_Goal of the exercise_. Every line with the string "Some" in it belongs in your answer, so copy them all from the data.

_Records for the task_.
(** What the metrics of the samples come to. *)
Definition judge_samples (policy : MatrixReadinessPolicy) (m : ComputeStabilityMetrics) (n : Notes) : Notes :=
  let n := when (0 <? cm_non_finite_value_count m)%nat
    (push_blocker "compute_non_finite_values" "sample unit solve produced non-finite values"
       (json [("non_finite_value_count", json_i64 (Z.of_nat (cm_non_finite_value_count m)))])) n in
  when (0 <? cm_negative_lcia_value_count m)%nat
    (let item := finding "negative_lcia_values" (severity_of (negative_lcia_policy policy))
       "sample unit solve produced negative LCIA values below policy epsilon"
       (json [("negative_lcia_value_count", json_i64 (Z.of_nat (cm_negative_lcia_value_count m)));
              ("min_lcia_value", json_opt json_f64 (cm_min_lcia_value m));
              ("negative_lcia_epsilon", json_f64 (negative_lcia_epsilon policy))]) in
     if decide (severity_of (negative_lcia_policy policy) = Blocker) then push_item item else push_finding item) n.

(** The service, with its clock, belongs to this call. *)
Definition run_compute_stability (prepare_clk solve_clk : nat -> Z) (payload : ModelSparseData) (policy : MatrixReadinessPolicy) (n : Notes)
    : result Empty_set (ComputeStabilityMetrics * Notes) :=
  let '(service, c) := service_new in
  match prepare capacity service prepare_clk payload default_options c with
  | (c, Ok r) =>
      let v := d_validation (diagnostics r) in
      let m := with_validation true (Some v) start_metrics in
      let n := when (bool_decide (Validator.status v = WarningNearSingular))
        (push_finding (finding "matrix_validation_warning" Warning "factorization matrix validation emitted warnings"
           (json [("messages", JArray (JString <$> messages v))]))) n in
      let sample_count := Nat.min (usize_or_default (process_count payload)) (sample_solve_unit_limit policy) in
      '(_, n, m) ← foldM (sample_unit solve_clk payload policy) (seq 0 sample_count) (c, n, m);
      Ok (m, judge_samples policy m n)
  | (c, Err e) =>
      let v := match e with ValidationFailed report => Some report | _ => None end in
      Ok (with_validation false v start_metrics,
          push_blocker "factorization_not_ready" ("factorization failed: " +:+ error_display e) JNull n)
  | (c, Panic) => Panic
  end.
Lemma add_downstream_wf ins p acc v acc' :
  port_exists ins p -> add_downstream ins p acc v = Ok acc' -> connected ins acc -> connected ins acc'.
Proof.
  destruct acc as [cs consumers]. intros Hp Ha Hc. unfold add_downstream in Ha. apply bind_ok in Ha as (id & _ & Ha).
  apply bind_ok in Ha as (i & Hi & Ha). apply bind_ok in Ha as (cp & Hcp & Ha). apply bind_ok in Ha as (e & He & Ha).
  apply bind_ok in Ha as (flow & _ & Ha). apply bind_ok in Ha as (same & _ & Ha). apply bind_ok in Ha as ([] & _ & Ha).
  apply bind_ok in Ha as ([] & Hn & Ha). apply ensure_ok, bool_decide_eq_true in Hn. inv_result.
  destruct (instance_named id ins) as [i'|] eqn:Hin; [|done]. destruct (exchange_named _ i) as [e'|] eqn:Hen; [|done]. simpl in Hi, He. inv_result.
  apply instance_named_elem in Hin as [Hin _]. simpl. apply (collected_snoc cn_consumer (connection_ok ins) cs consumers (mk_connection p cp)); [done| |done].
  split; [done|]. eapply named_port_exists; [exact Hin| |exact Hcp|exact Hen]. intros q Hq.
  apply bind_ok in Hq as (? & _ & Hq). apply bind_ok in Hq as (? & _ & Hq). by eapply port_for_flow_instance.
Qed.
Lemma add_output_wf ins i acc v acc' :
  i ∈ ins -> add_output ins i acc v = Ok acc' -> connected ins acc -> connected ins acc'.
Proof.
  intros Hi Ha Hc. unfold add_output in Ha. apply bind_ok in Ha as (flow & _ & Ha). apply bind_ok in Ha as (version & _ & Ha).
  apply bind_ok in Ha as (p & Hp & Ha). apply bind_ok in Ha as (e & He & Ha). apply bind_ok in Ha as ([] & _ & Ha).
  destruct (exchange_named _ i) as [e'|] eqn:Hen; [|done].
  assert (HP : port_exists ins p) by (eapply named_port_exists; [exact Hi|intros q; apply port_for_flow_instance|exact Hp|exact Hen]).
  apply (foldM_ind (fun _ acc => connected ins acc)) in Ha; [done..|]. intros _ d _ c c' _ Hx Hy. by eapply add_downstream_wf.
Qed.
Lemma add_connections_wf ins acc v acc' : add_connections ins acc v = Ok acc' -> connected ins acc -> connected ins acc'.
Proof.
  intros Ha Hc. unfold add_connections in Ha. apply bind_ok in Ha as (id & _ & Ha). destruct (instance_named id ins) as [i|] eqn:Hi; [|done].
  apply instance_named_elem in Hi as [Hi _]. apply (foldM_ind (fun _ acc => connected ins acc)) in Ha; [done..|].
  intros _ d _ c c' _ Hx Hy. by eapply add_output_wf.
Qed.

(** ** Overrides change amounts only *)

Definition skeleton (i : StudyInstance) : StudyInstance := set_exchanges (set_amount f64_zero <$> is_exchanges i) i.
Lemma update_first_split {A} (p : A -> bool) f l l' : update_first p f l = Some l' ->
  exists l1 a l2, l = l1 ++ a :: l2 /\ l' = l1 ++ f a :: l2 /\ p a = true /\ find p l = Some a.
Proof.
  revert l'. induction l as [|a l IH]; intros l' Hu; simpl in *; [done|]. destruct (p a) eqn:Hp.
  - injection Hu as <-. by exists [], a, l.
  - destruct (update_first p f l) as [l1|]; [|done]. injection Hu as <-. destruct (IH l1 eq_refl) as (x & b & y & -> & -> & Hb & Hf).
    exists (a :: x), b, y. done.
Qed.
Definition finite_amounts (i : StudyInstance) : Prop :=
  Forall (fun e => is_finite (ex_amount e) = true /\ ex_amount e <> f64_neg_zero) (is_exchanges i).
Lemma apply_override_wf acc c acc' : apply_override acc c = Ok acc' -> Forall finite_amounts acc.1 ->
  skeleton <$> acc'.1 = skeleton <$> acc.1 /\ Forall finite_amounts acc'.1.
Proof.
  destruct acc as [ins done]. unfold apply_override. intros Ha HF. apply bind_ok in Ha as ([iid eid] & _ & Ha).
  apply bind_ok in Ha as ([] & Hv & Ha). apply ensure_ok in Hv. apply bind_ok in Ha as ([] & _ & Ha). apply bind_ok in Ha as (i & Hi & Ha).
  apply bind_ok in Ha as ([] & _ & Ha). apply bind_ok in Ha as (es & Hes & Ha). apply bind_ok in Ha as (ins' & Hins & Ha). inv_result. simpl in *.
  destruct (update_first _ _ (is_exchanges i)) as [es'|] eqn:Ee; [|done]. destruct (update_first _ _ ins) as [ins1|] eqn:Ei; [|done].
  simpl in Hes, Hins. inv_result. apply update_first_split in Ei as (l1 & j & l2 & -> & -> & _ & Hfind).
  unfold instance_named in Hi. rewrite Hfind in Hi. simpl in Hi. inv_result.
  apply update_first_split in Ee as (x & e & y & He & -> & _ & _). apply Forall_app in HF as [HF1 HF2]. apply Forall_cons in HF2 as [HFi HF2].
  split.
  - rewrite !fmap_app, !fmap_cons. f_equal. f_equal. unfold skeleton. simpl. rewrite He, !fmap_app, !fmap_cons. done.
  - apply Forall_app. split; [done|]. constructor; [|done]. unfold finite_amounts in *. simpl. rewrite He in HFi.
    apply Forall_app in HFi as [H1 H2]. apply Forall_cons in H2 as [_ H2]. apply Forall_app. split; [done|]. constructor; [|done].
    by apply positive_zero_ok.
Qed.

Lemma StronglySorted_map {A B} (R : B -> B -> Prop) (f : A -> B) l : StronglySorted R (f <$> l) <-> StronglySorted (fun a b => R (f a) (f b)) l.
Proof.
  induction l as [|a l IH]; simpl; [split; constructor|]. split; intros HS; apply StronglySorted_inv in HS as [HS HF];
    (constructor; [by apply IH|]); [exact (proj1 (Forall_fmap _ _ _) HF)|exact (proj2 (Forall_fmap _ _ _) HF)].
Qed.
Lemma same_exchanges (es es' : list StudyExchange) : set_amount f64_zero <$> es = set_amount f64_zero <$> es' ->
  forall {B} (g : StudyExchange -> B), (forall e, g (set_amount f64_zero e) = g e) -> g <$> es = g <$> es'.
Proof.
  intros E B g Hg. transitivity (g <$> (set_amount f64_zero <$> es)); [|rewrite E]; rewrite <-list_fmap_compose; apply list_fmap_ext; intros; simpl; rewrite ?Hg; reflexivity.
Qed.
Lemma skeleton_ok i j : skeleton i = skeleton j -> instance_ok i -> finite_amounts j -> instance_ok j.
Proof.
  unfold skeleton, set_exchanges. intros [= E1 E2 E3 E4] [HF HN HS HR] HA. pose proof (@same_exchanges _ _ E4) as HE. split.
  - apply Forall_forall. intros e He. unfold finite_amounts in HA. rewrite Forall_forall in HA, HF.
    pose proof (list_elem_of_fmap_2 (set_amount f64_zero) _ _ He) as Hm. rewrite <-E4 in Hm. apply list_elem_of_fmap in Hm as (e0 & Ee & He0).
    injection Ee as F1 F2 F3 F4 F5 F6 F7. destruct (HF e0 He0). split; [by rewrite F3|by rewrite F4|by apply HA].
  - rewrite <-(HE _ ex_id) by done. done.
  - apply (StronglySorted_map (fun a b => Prelude.not_gt String.compare a b = true) ex_id).
    rewrite <-(HE _ ex_id) by done. by apply StronglySorted_map.
  - rewrite <-E3, <-(HE _ ex_id) by done. done.
Qed.
Lemma skeleton_port ins ins' p i e : skeleton <$> ins = skeleton <$> ins' -> port_of ins p i e ->
  exists i' e', port_of ins' p i' e' /\ ex_kind e' = ex_kind e.
Proof.
  intros E (Hi & He & ->). apply (list_elem_of_fmap_2 skeleton) in Hi. rewrite E in Hi. apply list_elem_of_fmap in Hi as (i' & Es & Hi').
  unfold skeleton, set_exchanges in Es. injection Es as E1 E2 E3 E4. apply (list_elem_of_fmap_2 (set_amount f64_zero)) in He. rewrite E4 in He.
  apply list_elem_of_fmap in He as (e' & Ee & He'). injection Ee as F1 F2 F3 F4 F5 F6 F7. exists i', e'. split; [|done].
  split_and!; [done..|]. by rewrite E1, F1.
Qed.
Lemma overrides_wf changes ins ins' done :
  foldM apply_override changes (ins, ∅) = Ok (ins', done) -> Forall instance_ok ins ->
  Forall instance_ok ins' /\ skeleton <$> ins' = skeleton <$> ins.
Proof.
  intros Hf HO. assert (HA : Forall finite_amounts ins).
  { eapply Forall_impl; [exact HO|]. intros i [HF _ _ _]. eapply Forall_impl; [exact HF|]. by intros e []. }
  apply (foldM_ind (fun _ acc => skeleton <$> acc.1 = skeleton <$> ins /\ Forall finite_amounts acc.1)) in Hf; [|done|].
  - destruct Hf as [Hs Hf]. split; [|done]. simpl in *. apply Forall_forall. intros j Hj.
    pose proof (list_elem_of_fmap_2 skeleton _ _ Hj) as Hk. rewrite Hs in Hk. apply list_elem_of_fmap in Hk as (i & Ei & Hi).
    rewrite Forall_forall in HO, Hf. eapply skeleton_ok; [by symmetry|by apply HO|by apply Hf].
  - intros _ c _ acc acc' _ [Hs Hfin] Ha. apply apply_override_wf in Ha as [Hs' Hf']; [|done]. split; [congruence|done].
Qed.
Definition cutoff_ok (ins : list StudyInstance) (c : StudyCutoff) : Prop :=
  exists i e, port_of ins (ct_port c) i e /\ ex_kind e <> "Elementary flow".
Lemma cutoffs_wf ins cutoffs seen : foldM (check_cutoff ins) cutoffs ∅ = Ok seen -> collected ct_port (cutoff_ok ins) cutoffs seen.
Proof.
  intros Hf. apply (foldM_ind (fun pre seen => collected ct_port (cutoff_ok ins) pre seen)) in Hf; [done|apply collected_nil|].
  intros pre c _ s s' _ Hs Hc. unfold check_cutoff in Hc. apply bind_ok in Hc as ([] & Hn & Hc). apply ensure_ok in Hn.
  apply andb_true_iff in Hn as [_ Hn%bool_decide_eq_true]. apply bind_ok in Hc as (i & Hi & Hc). apply bind_ok in Hc as ([] & He & Hc). inv_result.
  apply collected_snoc; [done| |done]. destruct (instance_named _ ins) as [i'|] eqn:Hin; [|done]. simpl in Hi. inv_result.
  apply instance_named_elem in Hin as [Hi Hid]. apply ensure_ok, existsb_exists in He as (e & He & Hk). apply list_elem_of_In in He.
  apply andb_true_iff in Hk as [Hx%bool_decide_eq_true Hk]. exists i, e. split; [|by case_bool_decide]. split_and!; [done..|].
  destruct (ct_port c); simpl in *. congruence.
Qed.
(* ===== verification/StudyCompile.v ===== *)
(** * Studies: from a normalized model to matrices

    [study/compile.rs], the compiler: the reference exchanges and the supplying
    exchanges become views, the columns; every other exchange of a view's
    instance, scaled to one unit of the view's pivot and by its allocated share,
    is demanded from the view that supplies it, or belongs to the inventory, or
    was declared cut off.  Here with the theorem that each cell of the matrices
    is the sum of exactly the exchanges that belong to it. *)

From S2P Require Import Prelude F64 Text Json Tidas SignedFlow StudySource.

Local Open Scope string_scope.
Local Open Scope Z_scope.
Local Open Scope list_scope.

(** ** Data *)

Record View := mk_study_view { vi_port : Port; vi_flow : DatasetRef; vi_unit : string; vi_pivot : f64 }.
Record InventoryAxis := mk_axis { ax_flow : DatasetRef; ax_direction : string; ax_unit : string }.
Record MethodAxis := mk_method_axis { ma_id : string; ma_version : string; ma_unit : string }.
Record CoverageGap := mk_gap { gp_method : DatasetRef; gp_inventory_index : nat }.
Abbreviation Matrix := (list (list f64)).
Record NumericInput := mk_numeric {
  nu_views : list View;
  nu_inventory_axes : list InventoryAxis;
  nu_method_axes : list MethodAxis;
  nu_reference : View;
  nu_a : Matrix;
  nu_b : Matrix;
  nu_c : Matrix;
  nu_y : list f64;
}.
Record Factor := mk_factor { fc_flow : DatasetRef; fc_direction : string; fc_value : f64 }.
Record VerifiedMethods := mk_methods { vm_axes : list MethodAxis; vm_factors : list (list Factor); vm_source_hash : string }.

_Answer_.
      let m := with_validation true (Some v) start_metrics in
      let v := match e with ValidationFailed report => Some report | _ => None end in
Lemma update_first_split {A} (p : A -> bool) f l l' : update_first p f l = Some l' ->
  exists l1 a l2, l = l1 ++ a :: l2 /\ l' = l1 ++ f a :: l2 /\ p a = true /\ find p l = Some a.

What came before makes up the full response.